EXERCISE GOAL -
Transcribe each line below without altering anything.

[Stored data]
::::::::

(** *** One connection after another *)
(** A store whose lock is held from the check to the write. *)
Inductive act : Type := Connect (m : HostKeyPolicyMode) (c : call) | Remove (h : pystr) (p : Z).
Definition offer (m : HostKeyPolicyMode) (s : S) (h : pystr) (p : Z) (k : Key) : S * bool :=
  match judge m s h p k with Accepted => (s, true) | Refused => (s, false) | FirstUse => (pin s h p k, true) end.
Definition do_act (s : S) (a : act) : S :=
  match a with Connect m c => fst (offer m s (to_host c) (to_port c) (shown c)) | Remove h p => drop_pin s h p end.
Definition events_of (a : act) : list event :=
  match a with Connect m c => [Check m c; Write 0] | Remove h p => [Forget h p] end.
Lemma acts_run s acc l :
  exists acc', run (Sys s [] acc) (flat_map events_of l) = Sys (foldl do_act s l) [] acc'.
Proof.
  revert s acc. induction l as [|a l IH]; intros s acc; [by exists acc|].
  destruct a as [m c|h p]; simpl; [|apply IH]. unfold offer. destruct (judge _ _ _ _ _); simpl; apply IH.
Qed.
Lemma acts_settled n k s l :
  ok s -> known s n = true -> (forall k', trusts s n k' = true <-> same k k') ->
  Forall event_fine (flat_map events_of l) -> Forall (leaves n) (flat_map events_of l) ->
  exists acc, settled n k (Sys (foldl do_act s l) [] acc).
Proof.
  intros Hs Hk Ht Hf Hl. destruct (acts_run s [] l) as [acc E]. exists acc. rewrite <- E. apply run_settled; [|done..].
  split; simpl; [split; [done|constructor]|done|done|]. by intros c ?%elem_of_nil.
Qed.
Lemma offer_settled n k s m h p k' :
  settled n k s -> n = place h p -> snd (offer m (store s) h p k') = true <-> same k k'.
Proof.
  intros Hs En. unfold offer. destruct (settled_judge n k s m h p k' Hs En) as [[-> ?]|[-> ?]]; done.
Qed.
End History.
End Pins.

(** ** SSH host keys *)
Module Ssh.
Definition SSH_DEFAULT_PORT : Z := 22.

::::::::

REPLY TO THE TASK -
(** *** One connection after another *)
(** A store whose lock is held from the check to the write. *)
Inductive act : Type := Connect (m : HostKeyPolicyMode) (c : call) | Remove (h : pystr) (p : Z).
Definition offer (m : HostKeyPolicyMode) (s : S) (h : pystr) (p : Z) (k : Key) : S * bool :=
  match judge m s h p k with Accepted => (s, true) | Refused => (s, false) | FirstUse => (pin s h p k, true) end.
Definition do_act (s : S) (a : act) : S :=
  match a with Connect m c => fst (offer m s (to_host c) (to_port c) (shown c)) | Remove h p => drop_pin s h p end.
Definition events_of (a : act) : list event :=
  match a with Connect m c => [Check m c; Write 0] | Remove h p => [Forget h p] end.
Lemma acts_run s acc l :
  exists acc', run (Sys s [] acc) (flat_map events_of l) = Sys (foldl do_act s l) [] acc'.
Proof.
  revert s acc. induction l as [|a l IH]; intros s acc; [by exists acc|].
  destruct a as [m c|h p]; simpl; [|apply IH]. unfold offer. destruct (judge _ _ _ _ _); simpl; apply IH.
Qed.
Lemma acts_settled n k s l :
  ok s -> known s n = true -> (forall k', trusts s n k' = true <-> same k k') ->
  Forall event_fine (flat_map events_of l) -> Forall (leaves n) (flat_map events_of l) ->
  exists acc, settled n k (Sys (foldl do_act s l) [] acc).
Proof.
  intros Hs Hk Ht Hf Hl. destruct (acts_run s [] l) as [acc E]. exists acc. rewrite <- E. apply run_settled; [|done..].
  split; simpl; [split; [done|constructor]|done|done|]. by intros c ?%elem_of_nil.
Qed.
Lemma offer_settled n k s m h p k' :
  settled n k s -> n = place h p -> snd (offer m (store s) h p k') = true <-> same k k'.
Proof.
  intros Hs En. unfold offer. destruct (settled_judge n k s m h p k' Hs En) as [[-> ?]|[-> ?]]; done.
Qed.
End History.
End Pins.

(** ** SSH host keys *)
Module Ssh.
Definition SSH_DEFAULT_PORT : Z := 22.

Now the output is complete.